◆ WORK ITEM ◆
What you write should be an exact copy of the material, from its first line through the line containing "destruct (win_list (buckets_".

# # # # # # #

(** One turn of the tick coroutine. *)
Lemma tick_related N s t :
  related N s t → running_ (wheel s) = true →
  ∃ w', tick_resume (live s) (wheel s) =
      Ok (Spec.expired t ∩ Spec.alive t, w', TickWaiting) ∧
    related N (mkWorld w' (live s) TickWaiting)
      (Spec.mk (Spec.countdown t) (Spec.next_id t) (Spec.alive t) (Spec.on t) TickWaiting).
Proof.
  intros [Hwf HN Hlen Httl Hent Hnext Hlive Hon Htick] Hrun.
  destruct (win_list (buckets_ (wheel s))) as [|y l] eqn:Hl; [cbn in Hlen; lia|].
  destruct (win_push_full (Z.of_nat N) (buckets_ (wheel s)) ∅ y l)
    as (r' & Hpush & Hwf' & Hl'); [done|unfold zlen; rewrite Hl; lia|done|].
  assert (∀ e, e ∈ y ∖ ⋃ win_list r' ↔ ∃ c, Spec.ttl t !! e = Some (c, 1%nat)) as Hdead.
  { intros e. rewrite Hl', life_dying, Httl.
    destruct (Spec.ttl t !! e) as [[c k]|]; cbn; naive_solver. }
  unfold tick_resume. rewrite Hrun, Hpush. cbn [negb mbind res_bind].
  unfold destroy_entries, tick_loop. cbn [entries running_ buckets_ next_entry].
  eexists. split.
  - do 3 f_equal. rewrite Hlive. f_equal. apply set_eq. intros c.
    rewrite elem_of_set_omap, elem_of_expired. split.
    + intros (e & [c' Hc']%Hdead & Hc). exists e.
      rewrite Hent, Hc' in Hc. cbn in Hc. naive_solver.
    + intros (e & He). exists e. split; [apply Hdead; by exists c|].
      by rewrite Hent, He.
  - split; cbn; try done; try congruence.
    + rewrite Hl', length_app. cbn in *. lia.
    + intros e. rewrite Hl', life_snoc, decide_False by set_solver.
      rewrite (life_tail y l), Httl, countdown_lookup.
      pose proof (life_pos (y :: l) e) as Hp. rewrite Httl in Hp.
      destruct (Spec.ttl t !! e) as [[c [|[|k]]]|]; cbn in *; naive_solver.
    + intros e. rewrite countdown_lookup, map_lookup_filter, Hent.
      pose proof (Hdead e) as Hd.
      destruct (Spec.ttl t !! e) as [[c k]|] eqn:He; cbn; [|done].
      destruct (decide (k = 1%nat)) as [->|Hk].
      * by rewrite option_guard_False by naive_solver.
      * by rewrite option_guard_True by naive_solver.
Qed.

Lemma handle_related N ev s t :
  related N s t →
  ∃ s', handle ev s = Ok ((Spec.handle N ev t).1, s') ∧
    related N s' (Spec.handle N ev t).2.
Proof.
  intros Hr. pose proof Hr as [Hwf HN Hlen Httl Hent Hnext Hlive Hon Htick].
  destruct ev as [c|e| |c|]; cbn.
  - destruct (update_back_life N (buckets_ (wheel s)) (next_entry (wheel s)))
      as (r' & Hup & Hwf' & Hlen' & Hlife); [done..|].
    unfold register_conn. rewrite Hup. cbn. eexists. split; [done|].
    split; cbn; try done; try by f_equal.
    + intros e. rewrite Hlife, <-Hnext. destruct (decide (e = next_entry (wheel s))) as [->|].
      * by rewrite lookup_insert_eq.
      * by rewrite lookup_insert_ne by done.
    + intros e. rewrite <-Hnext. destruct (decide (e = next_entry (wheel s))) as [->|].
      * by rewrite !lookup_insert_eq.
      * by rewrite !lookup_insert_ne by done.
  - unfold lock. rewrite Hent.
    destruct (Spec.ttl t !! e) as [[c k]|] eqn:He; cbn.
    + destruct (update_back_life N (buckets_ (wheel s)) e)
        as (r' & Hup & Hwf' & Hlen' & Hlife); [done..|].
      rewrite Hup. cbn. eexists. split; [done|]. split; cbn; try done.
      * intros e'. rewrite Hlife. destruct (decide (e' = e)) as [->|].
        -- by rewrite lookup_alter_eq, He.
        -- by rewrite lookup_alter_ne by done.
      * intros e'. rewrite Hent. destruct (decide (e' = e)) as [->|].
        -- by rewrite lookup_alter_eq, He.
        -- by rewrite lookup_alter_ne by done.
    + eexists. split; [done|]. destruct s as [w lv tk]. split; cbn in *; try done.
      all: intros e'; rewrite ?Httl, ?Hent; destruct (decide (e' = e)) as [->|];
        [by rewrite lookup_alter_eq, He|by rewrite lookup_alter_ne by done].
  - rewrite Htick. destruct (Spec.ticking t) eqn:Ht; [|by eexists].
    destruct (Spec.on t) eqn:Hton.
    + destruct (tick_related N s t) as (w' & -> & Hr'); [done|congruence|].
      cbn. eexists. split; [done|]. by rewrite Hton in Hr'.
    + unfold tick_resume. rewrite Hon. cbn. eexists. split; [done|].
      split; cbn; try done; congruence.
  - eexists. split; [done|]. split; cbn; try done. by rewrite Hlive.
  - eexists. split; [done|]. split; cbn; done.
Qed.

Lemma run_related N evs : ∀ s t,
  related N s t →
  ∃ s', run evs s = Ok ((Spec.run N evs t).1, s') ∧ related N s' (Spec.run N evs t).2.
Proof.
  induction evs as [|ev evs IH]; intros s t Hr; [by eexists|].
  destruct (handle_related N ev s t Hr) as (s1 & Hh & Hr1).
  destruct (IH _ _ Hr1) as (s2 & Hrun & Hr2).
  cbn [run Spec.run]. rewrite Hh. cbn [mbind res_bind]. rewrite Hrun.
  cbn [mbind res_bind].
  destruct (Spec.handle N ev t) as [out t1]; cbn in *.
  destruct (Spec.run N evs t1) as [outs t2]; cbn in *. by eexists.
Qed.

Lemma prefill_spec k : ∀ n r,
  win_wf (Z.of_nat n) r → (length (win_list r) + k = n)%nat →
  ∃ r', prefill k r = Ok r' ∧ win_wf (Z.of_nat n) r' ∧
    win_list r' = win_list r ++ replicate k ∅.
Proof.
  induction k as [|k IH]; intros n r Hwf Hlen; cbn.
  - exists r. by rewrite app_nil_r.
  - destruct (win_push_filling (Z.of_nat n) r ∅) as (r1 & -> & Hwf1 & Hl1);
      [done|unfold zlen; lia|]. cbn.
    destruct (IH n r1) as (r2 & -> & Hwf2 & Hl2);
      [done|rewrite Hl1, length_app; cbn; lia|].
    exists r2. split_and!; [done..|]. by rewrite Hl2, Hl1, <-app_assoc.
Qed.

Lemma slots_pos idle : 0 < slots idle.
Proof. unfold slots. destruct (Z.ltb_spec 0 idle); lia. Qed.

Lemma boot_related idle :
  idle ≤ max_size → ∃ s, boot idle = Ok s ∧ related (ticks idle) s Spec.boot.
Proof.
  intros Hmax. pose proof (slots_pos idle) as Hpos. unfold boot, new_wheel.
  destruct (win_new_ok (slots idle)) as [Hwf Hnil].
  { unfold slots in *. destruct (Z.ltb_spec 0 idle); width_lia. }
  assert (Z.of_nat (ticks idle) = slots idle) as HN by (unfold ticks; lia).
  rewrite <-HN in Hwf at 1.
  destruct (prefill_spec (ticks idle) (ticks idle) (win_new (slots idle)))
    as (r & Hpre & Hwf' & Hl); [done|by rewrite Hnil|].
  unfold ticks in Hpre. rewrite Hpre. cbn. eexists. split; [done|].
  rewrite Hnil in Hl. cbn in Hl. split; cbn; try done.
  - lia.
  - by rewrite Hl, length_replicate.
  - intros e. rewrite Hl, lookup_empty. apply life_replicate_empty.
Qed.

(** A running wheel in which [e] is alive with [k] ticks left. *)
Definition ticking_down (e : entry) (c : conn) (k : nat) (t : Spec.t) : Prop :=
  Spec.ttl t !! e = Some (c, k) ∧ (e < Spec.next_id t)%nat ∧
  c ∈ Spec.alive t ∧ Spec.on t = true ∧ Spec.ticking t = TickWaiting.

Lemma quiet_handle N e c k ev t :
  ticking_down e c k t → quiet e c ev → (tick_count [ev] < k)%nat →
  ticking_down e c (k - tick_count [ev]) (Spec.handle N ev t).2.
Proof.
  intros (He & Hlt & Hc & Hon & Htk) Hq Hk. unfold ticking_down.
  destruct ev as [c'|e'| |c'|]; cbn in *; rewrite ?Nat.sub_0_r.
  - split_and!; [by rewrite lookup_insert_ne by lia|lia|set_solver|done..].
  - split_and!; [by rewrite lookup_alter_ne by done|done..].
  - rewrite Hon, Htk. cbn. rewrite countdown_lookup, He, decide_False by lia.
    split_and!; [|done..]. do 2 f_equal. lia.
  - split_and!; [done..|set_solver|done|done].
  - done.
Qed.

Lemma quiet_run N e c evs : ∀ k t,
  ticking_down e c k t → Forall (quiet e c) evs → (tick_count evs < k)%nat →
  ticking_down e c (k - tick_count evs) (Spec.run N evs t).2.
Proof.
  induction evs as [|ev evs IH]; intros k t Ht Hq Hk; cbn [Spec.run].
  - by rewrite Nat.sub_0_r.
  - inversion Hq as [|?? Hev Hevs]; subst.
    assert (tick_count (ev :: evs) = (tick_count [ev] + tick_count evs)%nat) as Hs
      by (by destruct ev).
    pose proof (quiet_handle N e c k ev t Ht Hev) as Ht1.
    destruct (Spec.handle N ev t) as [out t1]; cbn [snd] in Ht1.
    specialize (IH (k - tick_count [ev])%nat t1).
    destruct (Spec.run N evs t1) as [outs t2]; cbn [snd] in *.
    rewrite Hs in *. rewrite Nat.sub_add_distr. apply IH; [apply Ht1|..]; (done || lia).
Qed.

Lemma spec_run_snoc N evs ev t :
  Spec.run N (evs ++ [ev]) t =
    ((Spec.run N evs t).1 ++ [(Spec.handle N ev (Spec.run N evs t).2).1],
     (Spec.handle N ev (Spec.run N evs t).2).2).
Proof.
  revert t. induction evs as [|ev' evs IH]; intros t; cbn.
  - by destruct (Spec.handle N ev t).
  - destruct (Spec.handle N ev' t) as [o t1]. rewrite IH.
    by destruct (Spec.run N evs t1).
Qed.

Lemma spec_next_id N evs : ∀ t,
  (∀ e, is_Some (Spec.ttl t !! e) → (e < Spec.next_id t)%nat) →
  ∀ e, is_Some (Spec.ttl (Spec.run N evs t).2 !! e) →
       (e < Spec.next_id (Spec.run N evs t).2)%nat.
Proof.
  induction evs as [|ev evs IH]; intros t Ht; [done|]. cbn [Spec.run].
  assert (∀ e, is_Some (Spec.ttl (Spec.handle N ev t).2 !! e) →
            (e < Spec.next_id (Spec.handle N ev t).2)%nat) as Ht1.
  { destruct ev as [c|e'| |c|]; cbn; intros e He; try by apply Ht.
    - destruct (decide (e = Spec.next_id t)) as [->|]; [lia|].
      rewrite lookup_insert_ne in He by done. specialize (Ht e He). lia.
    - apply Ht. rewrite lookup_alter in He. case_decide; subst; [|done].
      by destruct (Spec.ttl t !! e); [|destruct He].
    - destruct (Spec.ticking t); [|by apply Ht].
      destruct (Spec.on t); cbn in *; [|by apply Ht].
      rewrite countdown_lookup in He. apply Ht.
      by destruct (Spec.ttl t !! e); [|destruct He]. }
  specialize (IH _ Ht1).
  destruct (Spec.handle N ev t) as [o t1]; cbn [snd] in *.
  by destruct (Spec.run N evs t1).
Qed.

# # # # # # #

◆ ANSWER FOR THIS EXERCISE ◆
(** One turn of the tick coroutine. *)
Lemma tick_related N s t :
  related N s t → running_ (wheel s) = true →
  ∃ w', tick_resume (live s) (wheel s) =
      Ok (Spec.expired t ∩ Spec.alive t, w', TickWaiting) ∧
    related N (mkWorld w' (live s) TickWaiting)
      (Spec.mk (Spec.countdown t) (Spec.next_id t) (Spec.alive t) (Spec.on t) TickWaiting).
Proof.
  intros [Hwf HN Hlen Httl Hent Hnext Hlive Hon Htick] Hrun.
  destruct (win_list (buckets_ (wheel s))) as [|y l] eqn:Hl; [cbn in Hlen; lia|].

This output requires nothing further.